Polpette di Melanzane (Eggplant ‘Meatballs’) with Spaghetti and Tomato Sauce

by Kristin on March 22, 2010

I think most people by now have heard Michael Pollan’s famous advice: “Eat food. Not too much. Mostly plants.” One way of reaching this goal is to adopt the Meatless Monday approach. In a nutshell, it’s an international campaign to try to “reduce meat consumption 15% in order to improve personal health and the health of our planet.” Who can argue with that? I think the problem is that many people think vegetarian food is bland and boring — and let’s face it, some of it is. But if all vegetarian recipes tasted as outstanding as this one, I guarantee you wouldn’t even miss the meat in the dinner just once a week. My mom’s turkey meatball recipe is one of my all-time favorites, but I have to admit that I like this vegetarian version even better. They’re light, tender and have even more flavor than regular meatballs. And because they’re vegetarian, I didn’t feel at all guilty about sneaking a fourth polpette (I figured I’d work on that “not too much” part of the Pollan mantra some other time).

Polpette di Melanzane
adapted from Catherine Fulvio via the Good Food Channel; you can watch Catherine making these here and see just how easy it is

Serves 4 (makes 14 to 16 balls)

The original recipe calls for 2 teaspoons chopped mint and 1 teaspoon oregano, but I used basil and parsley simply because it’s what I had in my fridge. I used a modified version of Marcella Hazan’s tomato sauce here, but feel free to use your own favorite tomato sauce recipe or even a good-quality store-bought one. The polpette can be frozen, so you might even want to make a double batch. I certainly will the next time I cook this.

for the polpette:
2 large eggplants, cut in half
extra virgin olive oil
salt and freshly ground black pepper
4 large cloves garlic, finely chopped
2 cups (200 g) breadcrumbs
1 1/4 cups (125 g) freshly grated Parmesan or Pecorino cheese
2 egg yolks
1 tablespoon chopped basil
1 tablespoon chopped parsley
a pinch of grated nutmeg
1 lb (450 g) spaghetti, to serve

for the tomato sauce:
5 tablespoons (75 g) unsalted butter
3 cloves garlic, finely chopped
1 x 28 oz can (or 2 x 400 g cans) whole plum tomatoes, with their juices
1 medium yellow onion, peeled and cut in half
salt, to taste
6 basil leaves, chopped

To make the tomato sauce, melt the butter in a large saucepan. Add the garlic and sauté gently for 1 minute. Add the tomatoes along with their juices and the onion halves. Add a pinch or two of salt. Place over a medium heat and bring to a simmer, mashing up the tomatoes gently with the back of a wooden spoon. Cook, uncovered, at a very slow but steady simmer, adjusting the heat as necessary, for about 45 minutes, or until droplets of fat float free from the tomato and the sauce has reduced and thickened. Stir occasionally, continuing to mash any large pieces of tomato with the wooden spoon. Shortly before serving, stir in the chopped basil. Taste and add salt as needed. Discard the onion.

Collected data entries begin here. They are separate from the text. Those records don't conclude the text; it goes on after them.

(** * VibratorController JNI layer: a shallow embedding and its properties

    Source: services/core/jni/com_android_server_vibrator_VibratorController.cpp

    The file embeds the native half of the vibrator controller:
    the PWLE (piecewise-linear envelope) loop of [vibratorPerformPwleEffect]
    with its two braking predicates, the result mapping of [vibratorOn] and
    [vibratorPerformPwleEffect], the snapshot built by [vibratorGetInfo], and
    the completion callback of [VibratorControllerWrapper::createCallback]
    together with the wrapper's construction and destruction. *)

From Stdlib Require Import ZArith List Bool Lia String.
From Stdlib Require Import Floats.SpecFloat.
From stdpp Require Import base option list gmap.

Local Open Scope Z_scope.

(** ** Machine integers

    [jint]/[int32_t] and [jlong]/[int64_t] values are integers of [Z] inside
    their range; [size_t] is unsigned 64-bit.  Arithmetic that the source
    performs on them is written with its wrap-around. *)

Definition jint_min : Z := - 2 ^ 31.
Definition jint_max : Z := 2 ^ 31 - 1.

Definition is_jint (x : Z) : bool := (jint_min <=? x) && (x <=? jint_max).

(** [a - b] on [size_t]. *)
Definition size_t_sub (a b : Z) : Z := (a - b) mod 2 ^ 64.

(** [a + b] on the 64-bit signed representation of
    [std::chrono::milliseconds]. *)
Definition int64_add (a b : Z) : Z := (a + b + 2 ^ 63) mod 2 ^ 64 - 2 ^ 63.

(** A Java array holds at most [jint_max] elements: [GetArrayLength] returns
    a [jsize]. *)
Definition is_jarray {A : Type} (a : list A) : bool :=
  Z.of_nat (length a) <=? jint_max.

(** ** IEEE 754 binary32 values

    [jfloat] and C++ [float] are binary32.  [spec_float] carries the IEEE
    comparison semantics the source relies on: [-0 == 0] holds and every
    comparison with NaN is false. *)

Module Float32.
Definition float : Type := spec_float.

Definition prec : Z := 24.
Definition emax : Z := 128.

Definition valid (x : float) : bool := valid_binary prec emax x.

(** The literal [0] converted to [float]. *)
Definition zero : float := S754_zero false.
Definition neg_zero : float := S754_zero true.
(** The macro [NAN]. *)
Definition NAN : float := S754_nan.
(** 0.5f = 2^23 * 2^-24 *)
Definition half : float := S754_finite false 8388608 (-24).
(** 1.0f = 2^23 * 2^-23 *)
Definition one : float := S754_finite false 8388608 (-23).

(** [a == b] *)
Definition eqb (a b : float) : bool := SFeqb a b.
(** [a > b] *)
Definition gtb (a b : float) : bool :=
  match SFcompare a b with
  | Some Gt => true
  | _ => false
  end.

Definition is_nan (a : float) : bool :=
  match a with
  | S754_nan => true
  | _ => false
  end.
End Float32.

Abbreviation float := Float32.float.

(** ** AIDL data of the PWLE interface *)

(** [aidl::Braking] is an [int32_t]-backed enumeration; the source obtains
    its values by [static_cast] from a [jint]. *)
Definition Braking : Type := Z.

Record ActivePwle : Type := mkActivePwle {
  startAmplitude : float;
  endAmplitude : float;
  startFrequency : float;
  endFrequency : float;
  duration : Z
}.

Record BrakingPwle : Type := mkBrakingPwle {
  braking_kind : Braking;
  braking_duration : Z
}.

(** [aidl::PrimitivePwle] is a union of the two. *)
Inductive PrimitivePwle : Type :=
| PrimitivePwle_active (pwle : ActivePwle)
| PrimitivePwle_braking (pwle : BrakingPwle).

Definition is_braking (p : PrimitivePwle) : bool :=
  match p with
  | PrimitivePwle_braking _ => true
  | PrimitivePwle_active _ => false
  end.

(** The Java object [android.os.vibrator.RampSegment], seen through the
    five fields that [sRampClassInfo] names. *)
Record RampSegment : Type := mkRampSegment {
  mStartAmplitude : float;
  mEndAmplitude : float;
  mStartFrequency : float;
  mEndFrequency : float;
  mDuration : Z
}.

Definition brakingPwle (braking : Braking) (duration : Z) : BrakingPwle :=
  {| braking_kind := braking; braking_duration := duration |}.

Definition activePwleFromJavaPrimitive (ramp : RampSegment) : ActivePwle :=
  {| startAmplitude := mStartAmplitude ramp;
     endAmplitude := mEndAmplitude ramp;
     startFrequency := mStartFrequency ramp;
     endFrequency := mEndFrequency ramp;
     duration := mDuration ramp |}.

(** State of the PWLE loop: the vector [primitives] and [totalDuration]. *)
Record PwleAcc : Type := mkPwleAcc {
  primitives : list PrimitivePwle;
  totalDuration : Z
}.

Section Pwle.

(** The value of the enumerator [aidl::Braking::NONE], declared in the
    AIDL interface outside this file. *)
Variable Braking_NONE : Braking.

(** Return true if braking is not NONE and the active PWLE starts and ends
    with zero amplitude. *)
Definition shouldBeReplacedWithBraking (activePwle : ActivePwle) (braking : Braking) : bool :=
  negb (braking =? Braking_NONE)
  && Float32.eqb (startAmplitude activePwle) Float32.zero
  && Float32.eqb (endAmplitude activePwle) Float32.zero.

(** Return true if braking is not NONE and the active PWLE only ends with
    zero amplitude. *)
Definition shouldAddLastBraking (lastActivePwle : ActivePwle) (braking : Braking) : bool :=
  negb (braking =? Braking_NONE)
  && Float32.gtb (startAmplitude lastActivePwle) Float32.zero
  && Float32.eqb (endAmplitude lastActivePwle) Float32.zero.

(** One iteration of the loop of [vibratorPerformPwleEffect], at index [i]
    of an array of [size] elements. *)
Definition pwle_loop_body (braking : Braking) (size i : Z)
    (element : RampSegment) (acc : PwleAcc) : PwleAcc :=
  let activePwle := activePwleFromJavaPrimitive element in
  let pushed :=
    if (0 <? i) && shouldBeReplacedWithBraking activePwle braking
    then primitives acc ++ [PrimitivePwle_braking (brakingPwle braking (duration activePwle))]
    else primitives acc ++ [PrimitivePwle_active activePwle] in
  let total := int64_add (totalDuration acc) (duration activePwle) in
  let pushed_last :=
    if (i =? size_t_sub size 1) && shouldAddLastBraking activePwle braking
    then pushed ++ [PrimitivePwle_braking (brakingPwle braking 0)]
    else pushed in
  {| primitives := pushed_last; totalDuration := total |}.

(** The loop from index [i] on; [elements] are the array elements
    [waveform[i]], [waveform[i+1]], ... still to be visited. *)
Fixpoint pwle_loop (braking : Braking) (size i : Z)
    (elements : list RampSegment) (acc : PwleAcc) : PwleAcc :=
  match elements with
  | [] => acc
  | element :: rest =>
      pwle_loop braking size (i + 1) rest (pwle_loop_body braking size i element acc)
  end.

(** The primitives and the total duration that [vibratorPerformPwleEffect]
    has built when it reaches the HAL call. *)
Definition pwle_compile (waveform : list RampSegment) (brakingId : Z) : PwleAcc :=
  let braking : Braking := brakingId in
  let size := Z.of_nat (length waveform) in
  pwle_loop braking size 0 waveform {| primitives := []; totalDuration := 0 |}.

End Pwle.

(** ** The HAL boundary *)

(** Modelled from the spec: [vibrator::HalResult<T>] is declared in
    vibratorservice, outside this file.  It "is one of Ok(T), Unsupported,
    Failed(reason)"; the source uses its [isOk], [isUnsupported], [value]
    and [valueOr]. *)
Inductive HalResult (T : Type) : Type :=
| HalResult_ok (v : T)
| HalResult_unsupported
| HalResult_failed (reason : string).

Arguments HalResult_ok {T} v.
Arguments HalResult_unsupported {T}.
Arguments HalResult_failed {T} reason.

Definition isOk {T : Type} (r : HalResult T) : bool :=
  match r with
  | HalResult_ok _ => true
  | _ => false
  end.

Definition isUnsupported {T : Type} (r : HalResult T) : bool :=
  match r with
  | HalResult_unsupported => true
  | _ => false
  end.

Definition isFailed {T : Type} (r : HalResult T) : bool :=
  match r with
  | HalResult_failed _ => true
  | _ => false
  end.

Definition valueOr {T : Type} (r : HalResult T) (defaultValue : T) : T :=
  match r with
  | HalResult_ok v => v
  | _ => defaultValue
  end.

(** [value()] where the source has just tested [isOk()]: [Some] the value,
    and [None] to stand for the null array that the source keeps otherwise. *)
Definition value_if_ok {T : Type} (r : HalResult T) : option T :=
  match r with
  | HalResult_ok v => Some v
  | _ => None
  end.

(** The closure that [createCallback] returns: a [std::function<void()>]
    whose captures are [vibrationId] (by value) and [this] (the address of
    the wrapper). *)
Record Callback : Type := mkCallback {
  captured_vibrationId : Z;
  captured_this : Z
}.

(** Modelled from the spec: [vibrator::HalWrapper] is declared in
    vibratorservice; it is the "blocking call interface accepting typed
    requests ... and returning success/unsupported/error per call".  Of its
    requests, the two that the embedded entry points send. *)
Record HalWrapper : Type := mkHalWrapper {
  hal_on : Z -> Callback -> HalResult unit;
  hal_performPwleEffect : list PrimitivePwle -> Callback -> HalResult unit
}.

Definition HalFunction (R : Type) : Type := HalWrapper -> R.

(** Modelled from the spec: [vibrator::Info] is declared in
    vibratorservice; "each field is independently present or absent".  The
    fields are those that [vibratorGetInfo] reads, each a [HalResult]. *)
Module Info.
Record t : Type := mk {
  capabilities : HalResult Z;
  supportedEffects : HalResult (list Z);
  supportedBraking : HalResult (list Z);
  supportedPrimitives : HalResult (list Z);
  minFrequency : HalResult float;
  resonantFrequency : HalResult float;
  frequencyResolution : HalResult float;
  qFactor : HalResult float;
  maxAmplitudes : HalResult (list float)
}.
End Info.

(** Modelled from the spec: [vibrator::HalController] is declared in
    vibratorservice.  It offers the retrying call, which takes an operation
    on the HAL and a name and gives a [HalResult], and the info snapshot.
    The retry policy is the controller's own: here it is whatever function
    the controller carries.  The source instantiates [halCall<T>] at [void]
    for the two embedded calls. *)
Record HalController : Type := mkHalController {
  doWithRetry : HalFunction (HalResult unit) -> string -> HalResult unit;
  getInfo : Info.t
}.

(** ** Java objects built by [vibratorGetInfo]

    Arguments of the two constructors, in the order of their JNI signatures
    [(FFFF[F)V] and [(IJ[I[I[IFLandroid/os/VibratorInfo$FrequencyMapping;)V];
    an array argument is [None] when the source passes [nullptr]. *)
Record FrequencyMapping : Type := mkFrequencyMapping {
  fm_minFrequency : float;
  fm_resonantFrequency : float;
  fm_frequencyResolution : float;
  fm_suggestedSafeRange : float;
  fm_maxAmplitudes : option (list float)
}.

Record VibratorInfo : Type := mkVibratorInfo {
  vi_id : Z;
  vi_capabilities : Z;
  vi_supportedEffects : option (list Z);
  vi_supportedBraking : option (list Z);
  vi_supportedPrimitives : option (list Z);
  vi_qFactor : float;
  vi_frequencyMapping : FrequencyMapping
}.

(** ** Native state: wrappers, JNI global references, listener calls

    The [JNIEnv] that the callback and the destructor obtain from
    [GetOrAttachJNIEnvironment(sJvm)] is taken to be available: attaching
    the calling thread is the runtime's business. *)

Record VibratorControllerWrapper : Type := mkWrapper {
  mHal : HalController;
  mVibratorId : Z;
  mCallbackListener : Z
}.

(** One call of [OnVibrationCompleteListener.onComplete(int, long)]. *)
Record OnComplete : Type := mkOnComplete {
  listener : Z;
  vibratorId_arg : Z;
  vibrationId_arg : Z
}.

Meanwhile, to make the polpette, preheat the oven to 350°F (180°C). Rub the halved eggplants with olive oil and sprinkle with salt and pepper. Place them on a baking tray and roast for 25 to 30 minutes. Remove from the oven and leave to cool slightly.

Scoop out the flesh of the eggplants, place in a sieve and press gently to squeeze out the excess liquid. In a mixing bowl, mash the garlic and eggplant together, then stir in the breadcrumbs, Parmesan, egg yolks, basil, parsley and nutmeg. Add salt and pepper to taste.

Shape the eggplant mixture into golf ball-sized ‘meatballs’. Heat some olive oil in a pan and fry the balls in batches until golden, turning from time to time and taking care not to crowd the pan. Place on a paper towel to drain.

When the sauce is done, add the polpette and simmer gently for 10 to 15 minutes.

Meanwhile, cook the spaghetti in a large pot of boiling salted water. Drain well and serve with the polpette and tomato sauce.